-- What you will do --
Two lines below mark the span: the one containing "else if Z.even q then q else q + 1." and the one containing "NewDecWithPrec_spec i p". Set down both, plus every line between, exactly as they stand, and nothing else.

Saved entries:
Content starts

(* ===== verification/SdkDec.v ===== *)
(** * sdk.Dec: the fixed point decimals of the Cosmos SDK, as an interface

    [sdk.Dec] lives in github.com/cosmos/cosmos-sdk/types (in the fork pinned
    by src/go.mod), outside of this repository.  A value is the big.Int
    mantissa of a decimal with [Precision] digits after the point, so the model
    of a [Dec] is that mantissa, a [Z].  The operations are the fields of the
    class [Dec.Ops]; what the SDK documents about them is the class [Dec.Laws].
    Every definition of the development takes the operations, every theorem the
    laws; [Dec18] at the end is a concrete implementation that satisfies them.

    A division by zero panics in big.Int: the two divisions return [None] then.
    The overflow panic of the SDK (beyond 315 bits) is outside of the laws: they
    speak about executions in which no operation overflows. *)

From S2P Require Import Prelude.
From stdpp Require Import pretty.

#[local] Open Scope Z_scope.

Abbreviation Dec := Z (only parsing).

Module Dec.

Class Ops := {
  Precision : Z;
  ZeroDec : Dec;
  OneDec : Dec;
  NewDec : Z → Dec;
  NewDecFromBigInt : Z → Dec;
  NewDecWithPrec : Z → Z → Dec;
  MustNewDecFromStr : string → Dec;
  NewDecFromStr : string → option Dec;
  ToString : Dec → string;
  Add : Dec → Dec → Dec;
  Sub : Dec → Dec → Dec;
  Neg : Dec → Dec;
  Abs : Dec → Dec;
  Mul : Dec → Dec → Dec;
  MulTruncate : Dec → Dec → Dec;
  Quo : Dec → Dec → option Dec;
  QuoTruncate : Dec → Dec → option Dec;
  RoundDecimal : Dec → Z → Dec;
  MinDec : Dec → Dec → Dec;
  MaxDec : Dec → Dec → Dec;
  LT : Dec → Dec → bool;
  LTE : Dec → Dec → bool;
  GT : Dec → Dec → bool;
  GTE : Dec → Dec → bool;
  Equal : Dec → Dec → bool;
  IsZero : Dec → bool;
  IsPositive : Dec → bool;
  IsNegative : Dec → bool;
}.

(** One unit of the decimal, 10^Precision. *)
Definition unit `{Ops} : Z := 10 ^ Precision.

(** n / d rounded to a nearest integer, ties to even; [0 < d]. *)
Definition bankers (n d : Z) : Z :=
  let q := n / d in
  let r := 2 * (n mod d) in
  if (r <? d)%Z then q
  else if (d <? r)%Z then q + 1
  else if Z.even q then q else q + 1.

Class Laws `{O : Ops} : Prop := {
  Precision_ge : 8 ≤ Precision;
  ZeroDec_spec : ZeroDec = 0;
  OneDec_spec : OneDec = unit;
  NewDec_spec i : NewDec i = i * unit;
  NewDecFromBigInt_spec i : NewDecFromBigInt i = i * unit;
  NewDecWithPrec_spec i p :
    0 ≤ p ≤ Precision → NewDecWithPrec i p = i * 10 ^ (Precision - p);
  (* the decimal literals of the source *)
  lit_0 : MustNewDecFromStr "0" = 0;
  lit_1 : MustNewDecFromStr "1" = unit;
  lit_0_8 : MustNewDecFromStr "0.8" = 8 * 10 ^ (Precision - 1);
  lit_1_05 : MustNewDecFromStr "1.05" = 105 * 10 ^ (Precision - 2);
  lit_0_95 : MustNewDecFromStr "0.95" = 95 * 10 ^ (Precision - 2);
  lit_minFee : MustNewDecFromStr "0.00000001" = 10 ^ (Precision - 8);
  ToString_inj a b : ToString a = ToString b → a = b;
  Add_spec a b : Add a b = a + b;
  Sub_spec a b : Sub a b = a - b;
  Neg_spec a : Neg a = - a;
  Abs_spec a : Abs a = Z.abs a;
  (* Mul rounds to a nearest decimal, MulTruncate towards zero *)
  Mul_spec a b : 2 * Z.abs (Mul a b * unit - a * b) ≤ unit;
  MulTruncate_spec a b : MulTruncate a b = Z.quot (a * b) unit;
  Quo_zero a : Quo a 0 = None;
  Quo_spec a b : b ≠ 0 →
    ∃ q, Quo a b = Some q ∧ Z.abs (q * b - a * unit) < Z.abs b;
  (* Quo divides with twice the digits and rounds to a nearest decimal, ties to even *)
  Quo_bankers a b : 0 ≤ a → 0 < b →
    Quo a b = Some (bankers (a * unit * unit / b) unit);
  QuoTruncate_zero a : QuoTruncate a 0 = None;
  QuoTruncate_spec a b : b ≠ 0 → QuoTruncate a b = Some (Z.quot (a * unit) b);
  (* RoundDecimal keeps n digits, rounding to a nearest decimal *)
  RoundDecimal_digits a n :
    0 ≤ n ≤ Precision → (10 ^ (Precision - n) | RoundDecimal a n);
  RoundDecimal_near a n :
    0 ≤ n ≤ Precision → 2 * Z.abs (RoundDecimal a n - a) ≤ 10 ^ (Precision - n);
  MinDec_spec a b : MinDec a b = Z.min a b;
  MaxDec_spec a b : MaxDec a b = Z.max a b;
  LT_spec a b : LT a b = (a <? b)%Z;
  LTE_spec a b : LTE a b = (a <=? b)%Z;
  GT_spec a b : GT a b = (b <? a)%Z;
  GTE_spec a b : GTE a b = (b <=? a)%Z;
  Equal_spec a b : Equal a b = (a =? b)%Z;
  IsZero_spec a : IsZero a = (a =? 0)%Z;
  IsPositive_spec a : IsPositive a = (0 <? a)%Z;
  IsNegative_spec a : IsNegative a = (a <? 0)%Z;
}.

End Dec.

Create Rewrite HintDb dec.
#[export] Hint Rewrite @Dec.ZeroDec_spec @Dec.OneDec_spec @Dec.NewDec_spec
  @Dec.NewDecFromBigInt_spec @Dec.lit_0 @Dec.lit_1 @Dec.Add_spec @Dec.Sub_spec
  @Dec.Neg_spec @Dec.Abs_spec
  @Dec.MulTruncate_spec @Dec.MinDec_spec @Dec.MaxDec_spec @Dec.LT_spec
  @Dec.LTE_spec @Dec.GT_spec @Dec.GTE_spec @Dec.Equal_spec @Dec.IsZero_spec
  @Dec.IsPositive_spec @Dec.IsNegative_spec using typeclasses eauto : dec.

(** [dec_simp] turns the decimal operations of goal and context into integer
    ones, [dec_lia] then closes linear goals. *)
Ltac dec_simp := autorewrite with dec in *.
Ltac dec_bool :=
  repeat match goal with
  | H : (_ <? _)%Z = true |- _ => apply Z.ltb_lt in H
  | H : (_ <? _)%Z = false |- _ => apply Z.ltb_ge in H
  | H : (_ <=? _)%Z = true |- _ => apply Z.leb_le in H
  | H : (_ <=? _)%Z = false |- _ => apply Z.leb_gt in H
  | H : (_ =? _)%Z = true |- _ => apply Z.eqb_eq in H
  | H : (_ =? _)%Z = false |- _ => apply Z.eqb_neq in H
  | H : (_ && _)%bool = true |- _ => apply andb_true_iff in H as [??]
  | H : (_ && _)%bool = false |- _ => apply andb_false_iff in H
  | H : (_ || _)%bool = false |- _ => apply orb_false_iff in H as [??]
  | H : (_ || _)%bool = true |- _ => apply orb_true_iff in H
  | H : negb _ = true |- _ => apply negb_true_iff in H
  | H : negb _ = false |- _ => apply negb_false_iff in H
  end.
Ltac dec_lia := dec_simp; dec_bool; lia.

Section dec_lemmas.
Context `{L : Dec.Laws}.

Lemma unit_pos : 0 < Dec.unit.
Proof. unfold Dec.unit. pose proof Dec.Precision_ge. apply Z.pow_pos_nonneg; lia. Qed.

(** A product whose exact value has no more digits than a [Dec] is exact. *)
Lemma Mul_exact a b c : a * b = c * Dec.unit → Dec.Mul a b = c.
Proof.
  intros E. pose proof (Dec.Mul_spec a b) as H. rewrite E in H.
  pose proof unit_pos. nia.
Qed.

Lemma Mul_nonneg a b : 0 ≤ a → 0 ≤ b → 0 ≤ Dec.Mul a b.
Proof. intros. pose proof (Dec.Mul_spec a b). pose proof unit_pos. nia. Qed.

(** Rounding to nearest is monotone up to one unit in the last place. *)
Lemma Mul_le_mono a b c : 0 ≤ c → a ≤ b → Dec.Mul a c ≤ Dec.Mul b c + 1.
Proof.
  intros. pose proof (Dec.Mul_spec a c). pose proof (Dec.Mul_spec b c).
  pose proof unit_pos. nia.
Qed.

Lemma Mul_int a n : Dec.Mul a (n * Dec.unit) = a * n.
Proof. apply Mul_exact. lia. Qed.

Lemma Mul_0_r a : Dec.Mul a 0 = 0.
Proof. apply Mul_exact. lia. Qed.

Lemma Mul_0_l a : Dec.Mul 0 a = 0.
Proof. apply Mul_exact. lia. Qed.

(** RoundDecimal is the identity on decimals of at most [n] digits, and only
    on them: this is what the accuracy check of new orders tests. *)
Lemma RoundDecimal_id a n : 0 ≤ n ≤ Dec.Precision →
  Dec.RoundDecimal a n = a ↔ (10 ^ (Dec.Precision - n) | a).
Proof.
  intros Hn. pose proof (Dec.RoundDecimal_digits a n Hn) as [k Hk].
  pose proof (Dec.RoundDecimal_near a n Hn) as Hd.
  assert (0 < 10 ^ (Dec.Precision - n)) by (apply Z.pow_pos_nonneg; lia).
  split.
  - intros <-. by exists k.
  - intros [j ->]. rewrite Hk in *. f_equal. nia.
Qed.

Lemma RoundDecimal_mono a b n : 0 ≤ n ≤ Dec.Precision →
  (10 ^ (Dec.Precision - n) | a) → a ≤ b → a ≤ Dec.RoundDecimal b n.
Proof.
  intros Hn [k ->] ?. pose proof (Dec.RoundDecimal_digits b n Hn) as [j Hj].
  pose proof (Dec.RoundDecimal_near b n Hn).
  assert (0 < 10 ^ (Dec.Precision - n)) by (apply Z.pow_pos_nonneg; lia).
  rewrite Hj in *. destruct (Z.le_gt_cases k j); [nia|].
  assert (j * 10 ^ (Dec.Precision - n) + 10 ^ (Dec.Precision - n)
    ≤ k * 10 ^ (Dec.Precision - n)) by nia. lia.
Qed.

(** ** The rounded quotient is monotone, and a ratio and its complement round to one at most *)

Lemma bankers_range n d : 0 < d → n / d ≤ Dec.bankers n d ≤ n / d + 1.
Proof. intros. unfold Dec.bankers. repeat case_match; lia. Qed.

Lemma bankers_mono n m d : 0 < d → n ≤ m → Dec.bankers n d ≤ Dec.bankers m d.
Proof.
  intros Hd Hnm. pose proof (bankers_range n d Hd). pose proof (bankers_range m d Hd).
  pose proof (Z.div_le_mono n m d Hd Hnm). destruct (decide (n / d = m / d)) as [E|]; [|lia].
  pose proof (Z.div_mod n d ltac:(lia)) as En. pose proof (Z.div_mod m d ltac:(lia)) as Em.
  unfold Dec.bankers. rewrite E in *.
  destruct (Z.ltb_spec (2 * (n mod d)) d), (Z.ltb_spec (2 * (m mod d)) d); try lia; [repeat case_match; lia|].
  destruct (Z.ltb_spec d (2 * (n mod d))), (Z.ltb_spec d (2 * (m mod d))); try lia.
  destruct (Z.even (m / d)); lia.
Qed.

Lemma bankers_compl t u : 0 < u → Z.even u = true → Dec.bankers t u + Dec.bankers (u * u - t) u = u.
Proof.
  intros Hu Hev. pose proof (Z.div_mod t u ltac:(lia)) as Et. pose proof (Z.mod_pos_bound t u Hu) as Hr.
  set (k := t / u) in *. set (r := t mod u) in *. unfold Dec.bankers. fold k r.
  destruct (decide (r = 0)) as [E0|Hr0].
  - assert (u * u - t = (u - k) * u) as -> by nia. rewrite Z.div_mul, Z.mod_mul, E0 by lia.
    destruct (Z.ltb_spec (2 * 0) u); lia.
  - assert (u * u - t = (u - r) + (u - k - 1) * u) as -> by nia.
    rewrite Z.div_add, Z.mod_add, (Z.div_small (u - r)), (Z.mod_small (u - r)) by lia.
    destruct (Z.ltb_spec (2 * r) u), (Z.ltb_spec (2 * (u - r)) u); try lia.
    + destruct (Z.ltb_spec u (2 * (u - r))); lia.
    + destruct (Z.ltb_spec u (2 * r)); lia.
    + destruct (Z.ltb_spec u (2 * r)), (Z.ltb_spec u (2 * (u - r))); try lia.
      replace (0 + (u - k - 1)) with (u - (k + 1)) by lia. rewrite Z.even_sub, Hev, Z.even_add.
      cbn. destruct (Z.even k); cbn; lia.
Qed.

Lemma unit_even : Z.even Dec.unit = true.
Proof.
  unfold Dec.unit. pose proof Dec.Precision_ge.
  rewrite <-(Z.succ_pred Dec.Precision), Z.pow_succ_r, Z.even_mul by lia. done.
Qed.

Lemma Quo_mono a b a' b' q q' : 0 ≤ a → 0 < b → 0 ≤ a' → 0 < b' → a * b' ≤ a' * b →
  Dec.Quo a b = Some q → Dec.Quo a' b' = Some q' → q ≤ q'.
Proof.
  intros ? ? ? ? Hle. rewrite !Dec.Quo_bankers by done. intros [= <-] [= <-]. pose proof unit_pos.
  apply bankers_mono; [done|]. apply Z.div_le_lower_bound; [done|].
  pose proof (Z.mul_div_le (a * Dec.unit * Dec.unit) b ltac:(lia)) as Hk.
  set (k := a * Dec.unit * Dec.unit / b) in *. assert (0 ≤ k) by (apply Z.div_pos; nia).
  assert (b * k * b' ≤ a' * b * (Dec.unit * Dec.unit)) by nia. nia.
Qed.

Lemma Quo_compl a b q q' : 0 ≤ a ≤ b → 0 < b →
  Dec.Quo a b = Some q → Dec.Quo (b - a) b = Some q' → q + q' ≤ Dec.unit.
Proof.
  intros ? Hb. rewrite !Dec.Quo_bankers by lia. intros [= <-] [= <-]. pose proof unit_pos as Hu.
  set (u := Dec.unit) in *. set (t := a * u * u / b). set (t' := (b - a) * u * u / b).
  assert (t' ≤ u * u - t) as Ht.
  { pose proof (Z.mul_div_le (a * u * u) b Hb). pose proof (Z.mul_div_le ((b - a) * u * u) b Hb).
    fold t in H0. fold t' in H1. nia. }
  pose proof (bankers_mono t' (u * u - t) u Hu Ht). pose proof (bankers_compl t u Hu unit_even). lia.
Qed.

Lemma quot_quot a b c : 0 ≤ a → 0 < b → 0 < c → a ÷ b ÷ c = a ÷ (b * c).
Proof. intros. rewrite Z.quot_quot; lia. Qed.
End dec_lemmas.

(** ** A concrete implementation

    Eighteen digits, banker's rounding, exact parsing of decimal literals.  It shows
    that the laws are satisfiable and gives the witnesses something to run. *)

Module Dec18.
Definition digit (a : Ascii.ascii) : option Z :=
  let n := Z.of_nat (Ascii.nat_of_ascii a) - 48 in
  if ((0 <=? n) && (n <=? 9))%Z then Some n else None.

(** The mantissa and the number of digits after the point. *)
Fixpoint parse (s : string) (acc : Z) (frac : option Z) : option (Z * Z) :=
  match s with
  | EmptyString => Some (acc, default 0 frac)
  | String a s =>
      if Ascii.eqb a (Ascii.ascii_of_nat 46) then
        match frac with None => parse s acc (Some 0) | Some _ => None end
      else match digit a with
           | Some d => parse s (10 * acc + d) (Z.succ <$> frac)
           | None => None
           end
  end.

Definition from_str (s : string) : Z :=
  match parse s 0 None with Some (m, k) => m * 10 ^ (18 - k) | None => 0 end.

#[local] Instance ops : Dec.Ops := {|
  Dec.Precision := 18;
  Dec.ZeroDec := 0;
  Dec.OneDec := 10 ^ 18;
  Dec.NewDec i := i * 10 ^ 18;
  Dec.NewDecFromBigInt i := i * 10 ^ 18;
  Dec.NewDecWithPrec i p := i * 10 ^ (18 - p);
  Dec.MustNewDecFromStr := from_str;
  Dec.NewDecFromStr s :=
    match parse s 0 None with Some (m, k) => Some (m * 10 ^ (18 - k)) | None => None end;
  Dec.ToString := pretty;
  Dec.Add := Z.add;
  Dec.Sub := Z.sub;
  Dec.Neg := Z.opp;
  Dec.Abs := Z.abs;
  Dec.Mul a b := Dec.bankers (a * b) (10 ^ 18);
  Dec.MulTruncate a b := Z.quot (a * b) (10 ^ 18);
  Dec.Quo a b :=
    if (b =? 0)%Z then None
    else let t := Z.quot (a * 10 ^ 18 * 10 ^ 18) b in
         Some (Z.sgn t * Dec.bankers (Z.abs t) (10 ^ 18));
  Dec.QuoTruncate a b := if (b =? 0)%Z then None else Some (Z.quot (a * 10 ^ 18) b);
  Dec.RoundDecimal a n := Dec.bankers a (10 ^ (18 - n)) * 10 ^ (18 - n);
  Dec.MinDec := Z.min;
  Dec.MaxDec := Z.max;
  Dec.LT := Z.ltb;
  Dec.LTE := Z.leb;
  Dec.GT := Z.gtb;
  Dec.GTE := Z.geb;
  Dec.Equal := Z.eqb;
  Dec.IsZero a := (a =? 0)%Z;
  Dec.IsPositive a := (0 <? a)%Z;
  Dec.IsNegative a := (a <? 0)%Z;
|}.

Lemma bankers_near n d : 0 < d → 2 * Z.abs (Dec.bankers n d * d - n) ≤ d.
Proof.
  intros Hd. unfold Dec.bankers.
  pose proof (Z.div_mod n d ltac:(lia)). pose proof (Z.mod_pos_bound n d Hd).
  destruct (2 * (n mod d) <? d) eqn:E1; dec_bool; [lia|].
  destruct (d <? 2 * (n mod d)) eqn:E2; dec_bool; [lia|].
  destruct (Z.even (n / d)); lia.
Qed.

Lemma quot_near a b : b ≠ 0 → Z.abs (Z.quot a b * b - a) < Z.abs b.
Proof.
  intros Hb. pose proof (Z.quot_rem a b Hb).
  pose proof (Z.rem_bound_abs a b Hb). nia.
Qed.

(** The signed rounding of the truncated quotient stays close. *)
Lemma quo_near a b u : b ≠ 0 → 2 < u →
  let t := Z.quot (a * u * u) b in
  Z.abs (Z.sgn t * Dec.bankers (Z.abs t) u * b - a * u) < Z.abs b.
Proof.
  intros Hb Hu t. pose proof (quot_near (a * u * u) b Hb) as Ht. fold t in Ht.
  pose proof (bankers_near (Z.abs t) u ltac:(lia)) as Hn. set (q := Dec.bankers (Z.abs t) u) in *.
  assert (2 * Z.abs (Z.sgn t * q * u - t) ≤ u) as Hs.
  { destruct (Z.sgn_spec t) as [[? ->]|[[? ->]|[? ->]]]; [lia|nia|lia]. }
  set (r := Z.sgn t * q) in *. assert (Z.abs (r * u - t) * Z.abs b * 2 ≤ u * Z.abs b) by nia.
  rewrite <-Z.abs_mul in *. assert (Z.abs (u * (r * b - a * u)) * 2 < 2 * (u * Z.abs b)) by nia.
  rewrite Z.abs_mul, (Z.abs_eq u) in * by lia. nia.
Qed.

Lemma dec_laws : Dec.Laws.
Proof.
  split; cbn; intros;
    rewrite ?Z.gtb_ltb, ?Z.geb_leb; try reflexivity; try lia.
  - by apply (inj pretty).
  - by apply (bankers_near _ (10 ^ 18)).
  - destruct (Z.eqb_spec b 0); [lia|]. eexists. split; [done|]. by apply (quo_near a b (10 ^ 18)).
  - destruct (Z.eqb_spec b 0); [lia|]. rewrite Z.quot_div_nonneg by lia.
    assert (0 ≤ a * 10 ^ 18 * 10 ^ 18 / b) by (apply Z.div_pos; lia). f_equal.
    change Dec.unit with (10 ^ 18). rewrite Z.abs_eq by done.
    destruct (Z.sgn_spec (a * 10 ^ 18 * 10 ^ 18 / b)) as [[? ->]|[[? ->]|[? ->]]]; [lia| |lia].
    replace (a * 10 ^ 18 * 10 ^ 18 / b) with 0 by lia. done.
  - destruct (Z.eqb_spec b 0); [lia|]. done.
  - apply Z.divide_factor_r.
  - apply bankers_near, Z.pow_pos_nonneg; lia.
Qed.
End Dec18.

Content ends

-- Solution to this problem --
  else if Z.even q then q else q + 1.

Class Laws `{O : Ops} : Prop := {
  Precision_ge : 8 ≤ Precision;
  ZeroDec_spec : ZeroDec = 0;
  OneDec_spec : OneDec = unit;
  NewDec_spec i : NewDec i = i * unit;
  NewDecFromBigInt_spec i : NewDecFromBigInt i = i * unit;
  NewDecWithPrec_spec i p :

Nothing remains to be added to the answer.